Sometimes, the Intellisense finds "problems" that aren't really problems and puts its red squigglies under perfectly valid code.
Example:
class A {
A(const A&);
A& operator=(const A&);
public:
A(const wchar_t*, const wchar_t*, int);
#define AMsg(x) A(x, __FILEW__, __LINE__)
};
...
throw AMsg(L"abc");
The AMsg macro converts into a ctor call, saving one typing the obvious last two parameter values, the code works as expected, yet the Intellisense puts a red squiggly under AMsg saying that A::A(const A&) is inaccessible. A::A(const A&) is inaccessible, yes, but AMsg calls a different ctor, and the Intellisense fails to see that.
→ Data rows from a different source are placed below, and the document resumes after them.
(* ===== verification/BenchServerSpec.v ===== *)
(** * The benchmark of the server, from socket to socket: invariants

    What the clients send stays within the server's limits, so that the server
    drops a connection only after its client has closed; and every step is none
    or one of [BenchClients.bstep]. *)

From S2P Require Import Prelude KeyIndex SharedPtr ThreadPool TCPServer TCPServerSpec TCPServerLive Database QueryExecutor QueryConcurrent QueryLinear QueryLinearSpec QueryProgress.
From S2P Require Import System SystemSpec SystemLive Service ServiceSpec ServiceLive BenchClients BenchServer.

(** ** The bytes of a client *)
Fixpoint stream (c m : nat) : string :=
  match m with O => "" | S m => stream c m +:+ netLine (queryOf c m) end.

Definition queryBytes : nat := 100.

Definition plainQuery (id : Z) : bool :=
  let q := insertQuery id in
  bool_decide (linesFrom "" (netLine q) = ([q], "")) && bool_decide (stripReturn q = q) && bool_decide (q ≠ "") &&
  (String.length q <? queryBytes).

Lemma all_plain : forallb plainQuery (seqZ 0 1000) = true.
Proof. vm_compute. reflexivity. Qed.

#[local] Opaque insertQuery.

Lemma queryOf_plain c i :
  c < kClients → i < kQueriesEach →
  linesFrom "" (netLine (queryOf c i)) = ([queryOf c i], "") ∧ stripReturn (queryOf c i) = queryOf c i ∧
  queryOf c i ≠ "" ∧ String.length (queryOf c i) < queryBytes.
Proof.
  intros Hc Hi. pose proof all_plain as H. rewrite forallb_forall in H.
  specialize (H (Z.of_nat (c * kQueriesEach + i))). unfold queryOf. unfold plainQuery in H.
  rewrite !andb_true_iff, !bool_decide_eq_true, Nat.ltb_lt in H. destruct H as [[[? ?] ?] ?]; [|done].
  apply list_elem_of_In, elem_of_seqZ. pose proof (query_range c i Hc Hi). lia.
Qed.

Lemma stream_lines c m : c < kClients → m ≤ kQueriesEach → linesFrom "" (stream c m) = (queryOf c <$> seq 0 m, "").
Proof.
  intros Hc. induction m as [|m IH]; intros Hm; [done|]. destruct (queryOf_plain c m Hc) as [Hl _]; [lia|]. cbn [stream].
  rewrite linesFrom_app, IH by lia. cbn [fst snd]. rewrite Hl, seq_S, fmap_app. done.
Qed.

Lemma stream_queries c m : c < kClients → m ≤ kQueriesEach → queries_of (stream c m) = queryOf c <$> seq 0 m.
Proof.
  intros Hc Hm. unfold queries_of, keepLines. rewrite stream_lines by done. cbn [fst].
  assert (Hall : ∀ i, i ∈ seq 0 m → stripReturn (queryOf c i) = queryOf c i ∧ queryOf c i ≠ "").
  { intros i Hi%elem_of_seq. destruct (queryOf_plain c i) as (_ & ? & ? & _); [done|lia|done]. }
  induction (seq 0 m) as [|i l IH]; [done|]. csimpl. destruct (Hall i) as [-> Hne]; [by left|].
  rewrite filter_cons_True by done. rewrite IH; [done|]. intros j Hj. apply Hall. by right.
Qed.

Lemma stream_residue c m : c < kClients → m ≤ kQueriesEach → residue (stream c m) = "".
Proof. intros Hc Hm. unfold residue. by rewrite stream_lines. Qed.

Lemma stream_length c m : c < kClients → m ≤ kQueriesEach → String.length (stream c m) ≤ m * queryBytes.
Proof.
  intros Hc. induction m as [|m IH]; intros Hm; [done|]. destruct (queryOf_plain c m Hc) as (_ & _ & _ & Hl); [lia|].
  cbn [stream]. unfold netLine. rewrite !string_length_app. simpl. specialize (IH ltac:(lia)). unfold queryBytes in *. lia.
Qed.

(** ** Connections that stay within the limits *)
Lemma linesFrom_length acc s : String.length (linesFrom acc s).2 ≤ String.length acc + String.length s.
Proof.
  revert acc. induction s as [|a s IH]; intros acc; cbn [linesFrom]; [simpl; lia|]. case_bool_decide.
  - specialize (IH ""). destruct (linesFrom "" s). simpl in *. lia.
  - specialize (IH (acc +:+ String a "")). rewrite string_length_app in IH. simpl in *. lia.
Qed.

(** What was received of a client is within the limits, however it was cut. *)
Record modest (k : conn) : Prop := {
  md_count : length (queries_of (received k)) ≤ kQueriesEach;
  md_size : Forall (λ q, String.length q ≤ queryBytes) (queries_of (received k));
  md_bytes : String.length (received k) ≤ kQueriesEach * queryBytes;
}.

Lemma stream_modest c m k rest :
  c < kClients → m ≤ kQueriesEach → received k +:+ rest = stream c m →
  modest k ∧ queries_of (received k) `prefix_of` (queryOf c <$> seq 0 m).
Proof.
  intros Hc Hm E. assert (Hp : queries_of (received k) `prefix_of` (queryOf c <$> seq 0 m)).
  { destruct (queries_of_app (received k) (received k) rest eq_refl) as (more & Hq & _).
    rewrite E, stream_queries in Hq by done. by exists more. }
  split; [|done]. split.
  - apply prefix_length in Hp. rewrite length_fmap, length_seq in Hp. lia.
  - assert (Hall : Forall (λ q, String.length q ≤ queryBytes) (queryOf c <$> seq 0 m)).
    { apply Forall_fmap, Forall_forall. intros i Hi%elem_of_seq. simpl. destruct (queryOf_plain c i Hc) as (_ & _ & _ & Hl); lia. }
    destruct Hp as [more Hp]. rewrite Hp in Hall. by apply Forall_app in Hall as [? _].
  - pose proof (stream_length c m Hc Hm) as Hl. rewrite <- E, string_length_app in Hl. unfold queryBytes in *. nia.
Qed.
Is there a way to somehow make the Intellisense just ignore AMsg? I remember we could, for example, edit the keyword list for the editor which was stored in a file, maybe there is some file or macros (e.g., a "do not parse the contents of this particular file" one?) that helps control the Intellisense?
Upvotes: 2
Views: 886
Reputation: 179981
The "problem" is that the Intellisense compiler is built on top of EDG's compiler, not MSVC itself. EDG's compiler is far closer to the standard, which means that it catches problems today which MSVC might catch next year.
Intellisense can't be turned on or off on parts of your code base. That just doesn't make sense. Assume it would ignore int foo(int)
and then the compiler would include int foo(int)
in overload resolution. Your whole program could change.